TCGA2STAT: simple TCGA data access for integrated statistical analysis in R (original) (raw)

Abstract

Motivation: Massive amounts of high-throughput genomics data profiled from tumor samples were made publicly available by the Cancer Genome Atlas (TCGA).

Results: We have developed an open source software package, TCGA2STAT, to obtain the TCGA data, wrangle it, and pre-process it into a format ready for multivariate and integrated statistical analysis in the R environment. In a user-friendly format with one single function call, our package downloads and fully processes the desired TCGA data to be seamlessly integrated into a computational analysis pipeline. No further technical or biological knowledge is needed to utilize our software, thus making TCGA data easily accessible to data scientists without specific domain knowledge.

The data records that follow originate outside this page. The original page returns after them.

(** A callback that draws once makes the map draw once per element. *)
Lemma map_eff_cursor :
  (forall x c, snd (f x h c) = at_ (S (draws c)) (reads c)) ->
  forall arr c,
    snd (map_eff f arr h c) = at_ (draws c + length arr) (reads c).
Proof.
  intros Hf. induction arr as [|x rest IH]; intros c.
  - destruct c as [d r]. cbn. now rewrite Nat.add_0_r.
  - cbn [map_eff]. rewrite !bind_run. cbn [ret snd length].
    rewrite IH, Hf. cbn [draws reads]. f_equal. lia.
Qed.

End MapEff.

Lemma clamp_range (lo_hi x : Q) :
  (0 <= lo_hi)%Q ->
  (0 <= Qmin lo_hi (Qmax 0 x))%Q /\ (Qmin lo_hi (Qmax 0 x) <= lo_hi)%Q.
Proof.
  intros Hm. split.
  - apply Q.min_glb; [exact Hm | apply Q.le_max_l].
  - apply Q.le_min_l.
Qed.

Lemma next_tracks h c r0 r :
  tracks r0 r -> tracks r0 (fst (ResourceMonitoring.next r h c)).
Proof.
  intros (Hn & Hm & Hu & Hi & Hc & H0 & H1).
  unfold ResourceMonitoring.next. rewrite bind_run. cbn [ret fst].
  unfold tracks. cbn. repeat split; try assumption.
  - apply clamp_range. now apply Qle_trans with (ResourceMonitoring.value r).
  - apply clamp_range. now apply Qle_trans with (ResourceMonitoring.value r).
Qed.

Availability and implementation: TCGA2STAT is available from the https://cran.r-project.org/web/packages/TCGA2STAT/index.html.

Supplementary information: Supplementary data are available at Bioinformatics online.

Contact: [email protected]

1 Introduction

Over the last decade, The Cancer Genome Atlas (TCGA) consortium has measured large-scale genomics and clinical profiles of cancer patients so that scientists can study tumor genomes and decipher the genetic underpinnings of cancer. The TCGA data can be downloaded from web portals or via web services, such as the TCGA data portal (https://tcga-data.nci.nih.gov/tcga/), cBio (Cerami et al., 2012; Gao et al., 2013), canEvolve (Samur et al., 2013), or Broad Institute GDAC Firehose (http://gdac.broadinstitute.org/). However, manual download of this massive data is time consuming and web service calls like the firehose_get function require additional program installation and technical setup. Most importantly, these two approaches cannot be easily integrated into a framework for statistical analysis. Many extra steps and technical knowledge of molecular platform data formats are needed to wrangle and pre-process the data before it can be statistically analyzed. Further, this process must be repeated when new data versions or additional samples become available, hindering efforts at version-control and reproducible research.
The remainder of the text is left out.